Florence Guinness Blake

Florence Guinness Blake (1907-1983)

Florence Guinness Blake (1907-1983)

Widely recognized as a pioneer in the field of pediatric nursing and in the development of advanced nursing education programs, Florence Guinness Blake was born on November  30, 1907 in Stevens Point, Wisconsin.   In 1928, she graduated from the Michael Reese Hospital School of Nursing in Chicago, Illinois.  The nursing faculty quickly discovered her talent for teaching and she began teaching classes at the nursing school as well as working as a supervisor at the Sarah Morris Children’s Hospital.   In 1932, she enrolled at Teacher’s College at Columbia University where she earned a bachelor’s degree in 1936.  After graduation, she received a grant from the Rockefeller Foundation to teach pediatric nursing at the Nursing School of Peking Union Medical College in China.  After returning to the United States, she pursued graduate studies at the University of Michigan in Ann Arbor and later at the Merrill Palmer School in Detroit.  She completed her Master’s degree in 1941 and taught at the University of Michigan and Yale University.

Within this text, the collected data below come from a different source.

(** * cBench validation engine (compiler_gym/envs/llvm/datasets/cbench.py)

    A shallow embedding of the process runner, the compile stage, the
    runtime-error classifier, the differential validator and the flakiness
    retry loop, together with the properties the specification states
    about them.

    Python values are rendered as follows.
    - [str] is [string]; a decoded text is kept as its UTF-8 bytes, which
      preserves the substring test [in] and equality.
    - [bytes] is [list byte].
    - a [float] number of seconds is a rational [Q]; the code only stores,
      passes on and compares these numbers against an elapsed time.
    - [int] is [Z].
    - a [dict] built by successive assignments is an association list in
      insertion order.
    - the file system is a finite map from paths to file contents.
    - statements that touch the outside world run in the monad [M]: a
      state monad over [World] with Python exceptions as a second kind of
      result. *)

From stdpp Require Import gmap strings.
From Stdlib Require Import QArith ZArith String Ascii DecimalString Strings.Byte List Lia.
Import ListNotations.
Close Scope Q_scope.
Open Scope string_scope.

(** ** Strings and paths *)

Module Str.

(** [needle in hay]. *)
Fixpoint contains (needle hay : string) : bool :=
  String.prefix needle hay
  || match hay with
     | EmptyString => false
     | String _ rest => contains needle rest
     end.

(** [s.replace(old, new)] for a non-empty [old]: occurrences are replaced
    left to right and do not overlap. [skip] counts the characters of a
    matched occurrence that are still to be dropped. *)
Fixpoint replace_from (skip : nat) (old new s : string) : string :=
  match s with
  | EmptyString => EmptyString
  | String c rest =>
      match skip with
      | S k => replace_from k old new rest
      | O =>
          if String.prefix old s
          then new ++ replace_from (String.length old - 1) old new rest
          else String c (replace_from 0 old new rest)
      end
  end.

Definition replace (old new s : string) : string := replace_from 0 old new s.

(** [str(n)] and the [{n}] of an f-string, for an [int]. *)
Definition of_Z (n : Z) : string := NilZero.string_of_int (Z.to_int n).

End Str.

Module Path.

(** [a / b] of pathlib: an absolute right operand replaces the left one.
    Paths are kept as written: pathlib's removal of doubled and trailing
    slashes is not shown. *)
Definition join (a b : string) : string :=
  if String.prefix "/" b then b else a ++ "/" ++ b.

(** Splits at the last ["/"]: the text before it, if there is one, and the
    final component. *)
Fixpoint split_last (p : string) : option string * string :=
  match p with
  | EmptyString => (None, EmptyString)
  | String c rest =>
      match split_last rest with
      | (Some dir, base) => (Some (String c dir), base)
      | (None, base) =>
          if Ascii.eqb c "/" then (Some EmptyString, base)
          else (None, String c base)
      end
  end.

(** [p.name]. *)
Definition name (p : string) : string := snd (split_last p).

(** [p.parent]. *)
Definition parent (p : string) : string :=
  match fst (split_last p) with
  | None => "."
  | Some EmptyString => "/"
  | Some dir => dir
  end.

End Path.

(** ** UTF-8 *)

Module Utf8.

Definition between (lo hi : N) (b : byte) : bool :=
  (lo <=? Byte.to_N b)%N && (Byte.to_N b <=? hi)%N.

Definition cont : byte -> bool := between 128 191.

(** Well-formed UTF-8 byte sequences (Unicode, table 3-7): no overlong
    form, no surrogate, nothing above U+10FFFF. [fuel] bounds the number
    of code points and is the length of the input. *)
Fixpoint valid (fuel : nat) (bs : list byte) : bool :=
  match fuel with
  | O => match bs with [] => true | _ => false end
  | S fuel' =>
      match bs with
      | [] => true
      | b0 :: r0 =>
          if between 0 127 b0 then valid fuel' r0
          else match r0 with
          | [] => false
          | b1 :: r1 =>
              if between 194 223 b0 then cont b1 && valid fuel' r1
              else match r1 with
              | [] => false
              | b2 :: r2 =>
                  if between 224 224 b0 then between 160 191 b1 && cont b2 && valid fuel' r2
                  else if between 225 236 b0 then cont b1 && cont b2 && valid fuel' r2
                  else if between 237 237 b0 then between 128 159 b1 && cont b2 && valid fuel' r2
                  else if between 238 239 b0 then cont b1 && cont b2 && valid fuel' r2
                  else match r2 with
                  | [] => false
                  | b3 :: r3 =>
                      if between 240 240 b0
                      then between 144 191 b1 && cont b2 && cont b3 && valid fuel' r3
                      else if between 241 243 b0
                      then cont b1 && cont b2 && cont b3 && valid fuel' r3
                      else if between 244 244 b0
                      then between 128 143 b1 && cont b2 && cont b3 && valid fuel' r3
                      else false
                  end
              end
          end
      end
  end.

(** [bs.decode("utf-8")]: [None] stands for [UnicodeDecodeError]. *)
Definition decode (bs : list byte) : option string :=
  if valid (length bs) bs then Some (string_of_list_byte bs) else None.

Definition encode (s : string) : list byte := list_byte_of_string s.

End Utf8.

Arguments Path.join : simpl never.
Arguments Path.name : simpl never.
Arguments Path.parent : simpl never.
Arguments Str.replace : simpl never.
Arguments Str.contains : simpl never.
Arguments Str.of_Z : simpl never.
Arguments Utf8.decode : simpl never.
Arguments Utf8.encode : simpl never.

(** ** Data model *)

(** [class LlvmSanitizer(enum.IntEnum)]. *)
Inductive LlvmSanitizer := ASAN | TSAN | MSAN | UBSAN.

Definition LlvmSanitizer_eqb (a b : LlvmSanitizer) : bool :=
  match a, b with
  | ASAN, ASAN | TSAN, TSAN | MSAN, MSAN | UBSAN, UBSAN => true
  | _, _ => false
  end.

#[global] Instance LlvmSanitizer_eq_dec : EqDecision LlvmSanitizer.
Proof. solve_decision. Defined.

#[global] Instance byte_eq_dec : EqDecision byte := Byte.byte_eq_dec.

(** [_SANITIZER_FLAGS]. *)
Definition _SANITIZER_FLAGS (s : LlvmSanitizer) : list string :=
  match s with
  | ASAN => ["-O1"; "-g"; "-fsanitize=address"; "-fno-omit-frame-pointer"]
  | TSAN => ["-O1"; "-g"; "-fsanitize=thread"]
  | MSAN => ["-O1"; "-g"; "-fsanitize=memory"]
  | UBSAN => ["-fsanitize=undefined"]
  end.

(** The values stored in the [data] dictionary of an error. *)
Inductive PyVal :=
| PNone
| PStr (s : string)
| PInt (n : Z)
| PNum (q : Q)
| PList (l : list string).

(** [d[k] = v]: an existing key keeps its position. *)
Fixpoint dict_set {V : Type} (k : string) (v : V) (d : list (string * V)) : list (string * V) :=
  match d with
  | [] => [(k, v)]
  | (k', v') :: rest =>
      if String.eqb k k' then (k, v) :: rest else (k', v') :: dict_set k v rest
  end.
(** With both flags off nothing reaches the optimizer or the scheduler,
    whatever the file holds and however the call ends. *)
Lemma restore_from_flags_off (st : Checkpoint) (e e' : Engine) (r : result unit) :
  restore_from st false false e = (e', r) ->
  optimizer e' = optimizer e /\ lr_scheduler e' = lr_scheduler e /\
  _frozen_params e' = _frozen_params e /\ _cfg e' = _cfg e.
Proof.
  unfold restore_from, bind, lift, modify, get, ret. cbv beta.
  destruct (read_counter st "global_step"); [|intros [= <- _]; auto].
  destruct (read_counter st "micro_step"); [|intros [= <- _]; auto].
  destruct (read_counter st "global_samples"); [|intros [= <- _]; auto].
  destruct (read_counter st "tokens_processed"); [|intros [= <- _]; auto].
  destruct (ck_module st); [|intros [= <- _]; auto].
  cbn [module set_module set_global_steps set_micro_steps set_global_samples
       set_tokens_processed].
  destruct (load_state_dict _ _) as [m' [[]|err]]; [|intros [= <- _]; auto].
  cbn [andb]. intros [= <- _]. auto.
Qed.


End CheckpointEdges.

Section ModuleOnly.
Context `{BE : Backend}.
Import EngineM Coordinator.
Variable cfg : Config.

(** With [cfg.trainer.load_module_only] the coordinator's load never
    changes an engine's optimizer or scheduler, whatever is on disk and
    whether or not the load succeeds. *)
Theorem load_module_only_keeps_optimizer (fs : gmap (list string) file)
    (tag : option string) (name : string) (e e' : Engine) (r : result unit) :
  load_module_only cfg = true ->
  engine_load cfg fs tag name e = (e', r) ->
  optimizer e' = optimizer e /\ lr_scheduler e' = lr_scheduler e.
Proof.
  intros Hmo. unfold engine_load. rewrite Hmo.
  unfold EngineM.load_checkpoint, ret, raise.
  assert (Hk : forall t : string,
    match fs !! ((ckpt_dir cfg ++ [name]) ++ [t; "state.pth"%string]) with
    | Some (TextFile _) => fun s : Engine => (s, @Raise unit (Exception "invalid load key"))
    | Some (StateFile state) => restore_from state false false
    | Some Directory =>
        fun s : Engine =>
          (s, @Raise unit (IsADirectoryError
                             ((ckpt_dir cfg ++ [name]) ++ [t; "state.pth"%string])))
    | None => fun s : Engine => (s, Ok tt)
    end e = (e', r) ->
    optimizer e' = optimizer e /\ lr_scheduler e' = lr_scheduler e).
  { intros t. destruct (fs !! _) as [[txt|st|]|].
    - intros [= <- _]. auto.
    - intros H. apply restore_from_flags_off in H. tauto.
    - intros [= <- _]. auto.
    - intros [= <- _]. auto. }
  destruct (effective_tag cfg tag) as [t|].
  - apply Hk.
  - destruct (fs !! _) as [[t|st|]|].
    + apply Hk.
    + intros [= <- _]. auto.
    + intros [= <- _]. auto.
    + intros [= <- _]. auto.
Qed.

End ModuleOnly.

(** * Further properties of the coordinator *)

Section Aggregates.
Context `{BE : Backend}.
Import EngineM Coordinator.
Variable cfg : Config.

Lemma foldl_max_spec {A : Type} (f : A -> Z) (l : list A) : forall z0 : Z,
  let r := foldl (fun acc x => Z.max acc (f x)) z0 l in
  z0 <= r /\ Forall (fun x => f x <= r) l /\
  (r = z0 \/ exists x, x ∈ l /\ r = f x).
Proof.
  induction l as [|a l IH]; intros z0; simpl.
  - split; [lia|]. split; [constructor|]. now left.
  - destruct (IH (Z.max z0 (f a))) as (Hle & Hall & Hat).
    split; [lia|]. split; [constructor; [lia|exact Hall]|].
    destruct Hat as [-> | (x & Hx & ->)].
    + destruct (Z.max_spec z0 (f a)) as [[_ ->] | [_ ->]].
      * right. exists a. split; [apply list_elem_of_here|reflexivity].
      * now left.
    + right. exists x. split; [now apply list_elem_of_further|reflexivity].
Qed.

Lemma update_fold (l : list (string * Engine)) : forall acc : Engines,
  let acc' :=
    foldl (fun acc ne =>
             {| items := items acc;
                _global_step := Z.max (_global_step acc) (global_step ne.2);
                _micro_step := Z.max (_micro_step acc) (micro_step ne.2);
                _batch_size := Z.max (_batch_size acc) (batch_size cfg);
                _global_samples := Z.max (_global_samples acc) (global_samples ne.2) |})
          acc l in
  _global_step acc'
  = foldl (fun z ne => Z.max z (global_steps ne.2)) (_global_step acc) l /\
  _micro_step acc'
  = foldl (fun z ne => Z.max z (micro_steps ne.2)) (_micro_step acc) l /\
  _global_samples acc'
  = foldl (fun z ne => Z.max z (global_samples ne.2)) (_global_samples acc) l.
Proof.
  induction l as [|ne l IH]; intros acc; simpl; [auto|].
  apply IH.
Qed.

(** [_update] never lowers an aggregate counter: each one becomes the
    largest of its old value and the engines' values.  In particular it
    stays where it was when every engine has since been reset. *)
Theorem update_takes_maximum (es : Engines) :
  let es' := (_update cfg es).1 in
  items es' = items es /\
  (_global_step es <= _global_step es' /\
   Forall (fun ne => global_steps ne.2 <= _global_step es') (items es) /\
   (_global_step es' = _global_step es \/
    exists ne, ne ∈ items es /\ _global_step es' = global_steps ne.2)) /\
  (_micro_step es <= _micro_step es' /\
   Forall (fun ne => micro_steps ne.2 <= _micro_step es') (items es) /\
   (_micro_step es' = _micro_step es \/
    exists ne, ne ∈ items es /\ _micro_step es' = micro_steps ne.2)) /\
  (_global_samples es <= _global_samples es' /\
   Forall (fun ne => global_samples ne.2 <= _global_samples es') (items es) /\
   (_global_samples es' = _global_samples es \/
    exists ne, ne ∈ items es /\ _global_samples es' = global_samples ne.2)).
Proof.
  intros es'. split; [apply update_items|].
  subst es'. unfold _update. cbn [fst].
  destruct (update_fold (items es) es) as (-> & -> & ->).
  repeat split;
    first [ apply (foldl_max_spec (fun ne : string * Engine => global_steps ne.2))
          | apply (foldl_max_spec (fun ne : string * Engine => micro_steps ne.2))
          | apply (foldl_max_spec (fun ne : string * Engine => global_samples ne.2)) ].
Qed.

End Aggregates.

Section Shrinking.
Import Coordinator.
Context {Sample : Type}.

Lemma drop_last_take (v : list Sample) (n : nat) :
  drop_last (take n v) = take (Nat.min n (length v) - 1) v.
Proof.
  unfold drop_last. rewrite length_take, take_take. f_equal. lia.
Qed.

(** After [n] rounds of shrinking, every field of the batch holds its
    first [len - n] elements, and none once [n] reaches its length: the
    keys stay, and an empty field stays empty without an error. *)
Theorem shrink_iterated (n : nat) (b : gmap string (list Sample)) (k : string) :
  Nat.iter n shrink b !! k = (fun v => take (length v - n) v) <$> (b !! k).
Proof.
  induction n as [|n IH]; simpl.
  - destruct (b !! k) as [v|]; simpl; [|reflexivity].
    now rewrite Nat.sub_0_r, firstn_all.
  - unfold shrink at 1. rewrite lookup_fmap, IH.
    destruct (b !! k) as [v|]; simpl; [|reflexivity].
    f_equal. rewrite drop_last_take. f_equal. lia.
Qed.

End Shrinking.

Section StepRuns.
Context `{BE : Backend}.
Import EngineM Coordinator.
Variable cfg : Config.
Context {Sample FeederState : Type}.
Variable feeder :
  FeederState -> Engine -> gmap string (list Sample) ->
  FeederState * result (option (scalar * list (string * scalar))).
Variable gather_scalar : gmap string (Param tensor) -> list (string * scalar).
Variable world_size : Z.
Variable all_reduce : Z -> Z.

Abbreviation Locals'' := (@Locals BE Sample FeederState).

Lemma feeder_calls_after_call (name : string) (f : FeederState) (l : Locals'') :
  feeder_calls (with_feeder f (log (EvFeeder name (l_batch l)) l))
  = feeder_calls l ++ [(name, l_batch l)].
Proof. reflexivity. Qed.

Lemma feeder_calls_log_other (ev : event) (l : Locals'') :
  (forall n b, ev <> EvFeeder n b) ->
  feeder_calls (log ev l) = feeder_calls l.
Proof.
  intros Hev. destruct ev; try reflexivity. exfalso. eapply Hev. reflexivity.
Qed.

(** The locals with which [step] enters its loop. *)
Lemma step_unfold (fuel : nat) (batch : gmap string (list Sample))
    (f0 : FeederState) (es : Engines) :
  exists l0 : Locals'',
    l_feeder l0 = f0 /\ l_batch l0 = batch /\ l_res l0 = None /\
    l_stats l0 = [] /\ feeder_calls l0 = [] /\
    ~ In EvEmergencySave (l_trace l0) /\
    step cfg feeder gather_scalar world_size all_reduce fuel batch f0 es
    = match step_loop cfg feeder gather_scalar world_size all_reduce fuel []
              (items es) l0 with
      | None => None
      | Some (its, l, Raise err) => Some (with_items its es, l, Raise err)
      | Some (its, l, Ok _) =>
          let es' := (_update cfg (with_items its es)).1 in
          Some (es', l,
                Ok {| per_engine := l_stats l;
                      has_total_elapsed_time := bool_decide (1 < length its)%nat;
                      it := _global_step es' |})
      end.
Proof.
  unfold step. set (l0 := if bool_decide _ then log EvGC _ else _).
  exists l0. subst l0.
  destruct (bool_decide _); repeat split; simpl; intuition discriminate.
Qed.

(** The loop over a collection in which one engine is trained: the
    outcome is that of its loop body. *)
Lemma step_loop_one_trained (fuel : nat) (before after : list (string * Engine))
    (name : string) (e e' : Engine) (l l' : Locals'') (r : result unit) :
  Forall (fun ne => _training ne.2 = Ok false) (before ++ after) ->
  step_body cfg feeder gather_scalar world_size all_reduce fuel before after name e l
  = Some (e', l', r) ->
  step_loop cfg feeder gather_scalar world_size all_reduce fuel []
    (before ++ (name, e) :: after) l
  = Some (before ++ (name, e') :: after, l', r).
Proof.
  intros [Hb Ha]%Forall_app Hbody.
  rewrite step_loop_skips_prefix by exact Hb. cbn [step_loop app].
  rewrite Hbody. destruct r as [[]|err]; [|reflexivity].
  rewrite step_loop_skips_all by exact Ha.
  now rewrite <- app_assoc.
Qed.

(** A collection in which no engine is trained: [step] returns at once
    with no per-engine statistics; the feeder is not called and no engine
    changes. *)
Theorem step_without_trained_engines (fuel : nat)
    (batch : gmap string (list Sample)) (f0 : FeederState) (es : Engines) :
  Forall (fun ne => _training ne.2 = Ok false) (items es) ->
  exists (l : Locals'') stats,
    step cfg feeder gather_scalar world_size all_reduce fuel batch f0 es
    = Some ((_update cfg es).1, l, Ok stats) /\
    per_engine stats = [] /\
    feeder_calls l = [] /\ l_feeder l = f0 /\ l_batch l = batch /\
    items (_update cfg es).1 = items es.
Proof.
  intros Hall.
  destruct (step_unfold fuel batch f0 es) as (l0 & Hf & Hb & _ & Hs & Hc & _ & ->).
  rewrite step_loop_skips_all by exact Hall. cbn [app].
  assert (Hes : with_items (items es) es = es) by (destruct es; reflexivity).
  rewrite Hes. eexists l0, _. split; [reflexivity|].
  cbn [per_engine]. rewrite update_items. auto 10.
Qed.

Section OneTrained.
Variables (name : string) (e : Engine).
Variables (before after : list (string * Engine)).
Variables (batch : gmap string (list Sample)) (f0 f1 : FeederState).

Hypothesis Hothers :
  Forall (fun ne => _training ne.2 = Ok false) (before ++ after).
Hypothesis Htraining : _training e = Ok true.
Hypothesis Hparams : module e <> ∅.

(** The locals with which the body of the trained engine does its
    forward pass. *)
Lemma step_body_unfold (fuel : nat) (l : Locals'') :
  exists l1 : Locals'',
    l_feeder l1 = l_feeder l /\ l_batch l1 = l_batch l /\ l_res l1 = l_res l /\
    l_stats l1 = l_stats l /\ feeder_calls l1 = feeder_calls l /\
    (In EvEmergencySave (l_trace l1) -> In EvEmergencySave (l_trace l)) /\
    step_body cfg feeder gather_scalar world_size all_reduce fuel before after name e l
    = match forward_pass cfg feeder world_size all_reduce fuel name e l1 with
      | None => None
      | Some (l, Raise err) => Some (e, l, Raise err)
      | Some (l, Ok _) =>
          match l_res l with
          | None => Some (e, l, Raise (UnboundLocalError "res"))
          | Some None => Some (e, l, Ok tt)
          | Some (Some (loss, engine_stats)) =>
              let engine_stats :=
                dict_update engine_stats
                  (gather_attribute gather_scalar (before ++ (name, e) :: after)) in
              match backward_pass cfg world_size all_reduce loss e l with
              | (e, l, Raise err) => Some (e, l, Raise err)
              | (e, l, Ok _) =>
                  match EngineM.step cfg e with
                  | (e, Raise err) => Some (e, l, Raise err)
                  | (e, Ok _) =>
                      match get_lr e with
                      | Raise err => Some (e, l, Raise err)
                      | Ok [] => Some (e, l, Raise IndexError)
                      | Ok (lr :: _) =>
                          match keyword_clash entry_keywords engine_stats with
                          | Some k =>
                              Some (e, l,
                                    Raise (TypeError
                                      ("dict() got multiple values for keyword argument '"
                                       +:+ k +:+ "'")))
                          | None =>
                              Some (e,
                                    push_stats
                                      {| st_prefix := split_head (Ascii.ascii_of_nat 45) name;
                                         st_loss := loss;
                                         st_lr := lr;
                                         st_engine_step := global_step e;
                                         st_samples_processed := global_samples e;
                                         st_tokens_processed := tokens_processed e;
                                         st_extra := engine_stats |} l,
                                    Ok tt)
                          end
                      end
                  end
              end
          end
      end.
Proof.
  unfold step_body. rewrite Htraining. unfold device.
  rewrite bool_decide_eq_false_2 by exact Hparams.
  set (l1 := if bool_decide _ then log EvGC l else l).
  exists l1. subst l1.
  destruct (bool_decide _); repeat split; simpl; intuition discriminate.
Qed.

Abbreviation quiet_peers := (Coordinator.quiet_peers cfg world_size all_reduce).
(** * Very Lite Camera: the recording session controller

    The repository is a pair of Python installer scripts
    ([setup_project.py] and its later revision, headed
    "setup_project (2).py") that write an Android project to disk.  The
    only component with state and failure behaviour is the Kotlin class
    [RecordingService] that both scripts emit, with the [MainActivity]
    that sends it its commands.

    This development embeds that Kotlin code: the service's fields and
    the platform objects it drives (MediaRecorder, the main-looper
    Handler, the log, the foreground notification) are an explicit world
    state, Kotlin exceptions are an outcome of a small state-and-exception
    monad, and which platform call throws is decided by an environment
    the theorems quantify over.

    The Python of the scripts themselves, the three helpers and the
    top level that writes the tree, is embedded last, over a model of
    the file tree, the umask and standard output. *)

From Stdlib Require Import ZArith List String Ascii Bool Arith Lia ZifyNat.
Import ListNotations.
Local Open Scope string_scope.

(** ** Option helpers *)

Definition opt_app (a b : option string) : option string :=
  match a, b with
  | Some x, Some y => Some (x ++ y)
  | _, _ => None
  end.

Definition opt_cons (c : ascii) (r : option string) : option string :=
  option_map (String c) r.

(** ** Python string literals

    The Kotlin sources are the bodies of non-raw triple-quoted Python
    literals, so what reaches the Kotlin compiler is the literal's value.
    Backslash followed by a character Python does not recognise stays in
    the value, backslash included. *)

Module Python.

Inductive escape :=
| Char (a : ascii)     (* a recognised one-character escape *)
| Continuation         (* backslash-newline: both dropped *)
| Numeric              (* octal, \x, \N, \u, \U: outside this model *)
| Unrecognised.        (* kept as written, backslash included *)

Definition classify (d : ascii) : escape :=
  let n := nat_of_ascii d in
  if Nat.eqb n 10 then Continuation
  else if Ascii.eqb d "\" then Char "\"
  else if Ascii.eqb d "'" then Char "'"
  else if Nat.eqb n 34 then Char (ascii_of_nat 34)
  else if Ascii.eqb d "a" then Char (ascii_of_nat 7)
  else if Ascii.eqb d "b" then Char (ascii_of_nat 8)
  else if Ascii.eqb d "f" then Char (ascii_of_nat 12)
  else if Ascii.eqb d "n" then Char (ascii_of_nat 10)
  else if Ascii.eqb d "r" then Char (ascii_of_nat 13)
  else if Ascii.eqb d "t" then Char (ascii_of_nat 9)
  else if Ascii.eqb d "v" then Char (ascii_of_nat 11)
  else if (Nat.leb 48 n && Nat.leb n 55)%bool then Numeric
  else if Ascii.eqb d "x" then Numeric
  else if Ascii.eqb d "N" then Numeric
  else if Ascii.eqb d "u" then Numeric
  else if Ascii.eqb d "U" then Numeric
  else Unrecognised.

In 1946, she was invited to the University of Chicago to establish an advanced pediatric nursing program and she worked there until 1959 when the nursing school was closed.  While at the University of Chicago, she helped write and edit several editions of the then popular nursing school textbook “Essentials of Pediatrics.”  In 1954,  J.B. Lippincot published her book “The Child, His Parents and the Nurse.”  In an April 1954 book review published in the Yale Journal of Biology and Medicine,  Morris Green effusively praised the book and predicted that it would “make a real contribution to nursing education and child care in this country.”

In 1963, she accepted an appointment as a professor of nursing and the director of pediatric nursing graduate program at the University of Wisconsin in Madison.  She retired in 1970 and lived in Madison until her death on September 12, 1983.   She was inducted into the American Nurses Association Hall of Fame in 1996.